Thursday, October 4, 2012

Using logback and slf4j in grails application

Recently I configured grails application with logback.
Logback is better than log4j as mentioned here: http://logback.qos.ch/reasonsToSwitch.html

The changes to a grails application are these

We need to exclude log4j in buildconfig.
We can also specify where the logback configuration file is located


In BuildConfig.groovy

   

   // inherit Grails' default dependencies

    inherits("global") {

        ...
        // excludes 'ehcache'
excludes 'grails-plugin-log4j'
    }

    dependencies {
  ....
compile 'ch.qos.logback:logback-classic:1.0.6'
    }

//last line in the file to specify config file location
this.classLoader.rootLoader.addURL(new File("${basedir}/grails-app/conf").toURI().toURL()) 

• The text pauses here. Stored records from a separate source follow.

(** * A shallow embedding of the chat backend's reply engine (main.py)

    The development follows the layers of [main.py]:

    - [PyStr]: Python's [str] as a list of Unicode code points, with the
      built-in methods the program calls ([strip], [split], [startswith],
      [in], [join], slices, comparison);
    - the text utilities [summarize] and [reflect];
    - the rule dispatcher [generate_ai_reply];
    - the routes ([create_conversation], [list_conversations],
      [get_messages], [add_message], [send_message]) and [serialize_doc]
      over an explicit document store, in a state-and-exception monad. *)

From Stdlib Require Import Ascii String.
From Stdlib Require Import List NArith Arith Bool Lia.
From Stdlib Require Import Sorting Permutation Orders Mergesort.
Import ListNotations.

Set Implicit Arguments.

(** ** Python strings *)

Module PyStr.

(** A Python 3 [str] is a sequence of code points; [len], slicing and
    comparison all work on code points, never on bytes. *)
Definition pystr := list N.

(** Literals are written as in the source file, which is UTF-8: the decoder
    turns the bytes of a literal into its code points. *)
Fixpoint utf8_decode (bs : list N) : pystr :=
  match bs with
  | [] => []
  | b0 :: r0 =>
      if (b0 <? 128)%N then b0 :: utf8_decode r0
      else
        match r0 with
        | [] => [b0]
        | b1 :: r1 =>
            if (b0 <? 224)%N then ((b0 - 192) * 64 + (b1 - 128))%N :: utf8_decode r1
            else
              match r1 with
              | [] => [b0; b1]
              | b2 :: r2 =>
                  if (b0 <? 240)%N
                  then ((b0 - 224) * 4096 + (b1 - 128) * 64 + (b2 - 128))%N
                         :: utf8_decode r2
                  else
                    match r2 with
                    | [] => [b0; b1; b2]
                    | b3 :: r3 =>
                        ((b0 - 240) * 262144 + (b1 - 128) * 4096
                         + (b2 - 128) * 64 + (b3 - 128))%N :: utf8_decode r3
                    end
              end
        end
  end.

Definition py (s : string) : pystr :=
  utf8_decode (map N_of_ascii (list_ascii_of_string s)).

(** The one-character strings ["\n"] and [" "]. *)
Definition NL : pystr := [10%N].
Definition SPACE : N := 32%N.

Definition str_eqb (a b : pystr) : bool :=
  if list_eq_dec N.eq_dec a b then true else false.

(** Truth value of a string: [if s], [if not s]. *)
Definition truthy (s : pystr) : bool :=
  match s with [] => false | _ :: _ => true end.

(** [str.isspace] on one code point: the characters CPython's
    [_PyUnicode_IsWhitespace] accepts. *)
Definition isspace (c : N) : bool :=
  ((9 <=? c) && (c <=? 13) || (28 <=? c) && (c <=? 32)
   || (c =? 133) || (c =? 160) || (c =? 5760)
   || (8192 <=? c) && (c <=? 8202)
   || (c =? 8232) || (c =? 8233) || (c =? 8239) || (c =? 8287)
   || (c =? 12288))%N.

Fixpoint lstrip_by (drop : N -> bool) (s : pystr) : pystr :=
  match s with
  | [] => []
  | c :: s' => if drop c then lstrip_by drop s' else s
  end.

Definition rstrip_by (drop : N -> bool) (s : pystr) : pystr :=
  rev (lstrip_by drop (rev s)).

Definition strip_by (drop : N -> bool) (s : pystr) : pystr :=
  rstrip_by drop (lstrip_by drop s).

(** [s.strip()] *)
Definition strip (s : pystr) : pystr := strip_by isspace s.

(** [s.strip(chars)] *)
Definition strip_chars (chars : pystr) (s : pystr) : pystr :=
  strip_by (fun c => existsb (N.eqb c) chars) s.

(** A finished token is kept only when it is not empty. *)
Definition push_token (w : pystr) (ws : list pystr) : list pystr :=
  match w with [] => ws | _ :: _ => w :: ws end.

Once the changes above are made, we can use annotation to log information.

Using logging in your controller or service is as simple as using an annotation and the right log method.
You need to use the annotation @Slf4j.


Here is an example:

import groovy.util.logging.Slf4j

@Slf4j
class XXXController {

def yyyy() {
log.debug "yyyy called."
...
render view:"myview";
}
We were able to use the @Slf4j in services controller and even spock integration tests.

Hope this helps you in configuring  Slf4j and logback in your grails application.